7. I now turn to the regulations which it is clear have been made under Section 35 (2). Regulation 1 says that a 'Motion' includes a proposal and an amendment. Then regulation 10 provides : ' Every proposal and amendment except a formal motion such as a motion for adjournment shall be put in writing.' Then regulation 13 and the following regulations lay down the procedure for moving and seconding a motion or resolution and amendments thereto. Then regulation 34 relates to the procedure for taking votes on proposals and amendments at the conclusion of the debate. Then comes the regulation which has been the subject of dispute between the parties. It is in these terms :

35. Vote shall ordinarily be taken by a counting of hands, but may if the presiding authority with the sense of the meeting so decide be taken by ballot. In the case of election of President and Vice-President they shall be taken by ballot.

The rest of the regulation is not material.

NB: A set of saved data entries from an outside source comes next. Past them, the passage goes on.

Lemma importEntity_run classification now entity logicalToId st :
  lid_of entity ≠ "" →
  importEntity classification now (entity_value entity) logicalToId st =
  (Completed (<[lid_of entity := buildNodeId (lid_of entity) classification]> logicalToId),
   with_nodes (fun ns => (ns ++ [imported_node classification now entity])%list) st).
Proof.
  intros Hne. unfold importEntity. cbn [is_nullish entity_value].
  unfold mbind, async_bind. rewrite importedLogicalId_given.
  - change (field (entity_value entity) "logical_id") with (js_string (item_logical_id entity)).
    change (field (entity_value entity) "entity_type") with (js_string (item_entity_type entity)).
    change (field (entity_value entity) "name") with (js_string (item_name entity)).
    change (field (entity_value entity) "attributes") with (js_bag (item_attributes entity)).
    change (field (entity_value entity) "created_at") with (js_string (item_created_at entity)).
    change (field (entity_value entity) "updated_at") with (js_string (item_updated_at entity)).
    rewrite (js_string_given _ Hne), !string_field_js_string, bag_field_js_bag.
    reflexivity.
  - change (field (entity_value entity) "logical_id") with (js_string (item_logical_id entity)).
    rewrite truthy_js_string. fold (lid_of entity).
    by destruct (String.eqb_spec (lid_of entity) "").
Qed.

Regulation 36 empowers a member to demand a poll. Regulation 37 explains what is meant by voting by ballot. It is as follows :

When votes are taken by ballot, the members shall record their votes in writing in such manner as the presiding authority may prescribe. Such writing shall not be signed and shall not be seen by any person except the presiding authority and two scrutinisers to be appointed by him. Such papers shall be destroyed immediately after the result of the voting is declared.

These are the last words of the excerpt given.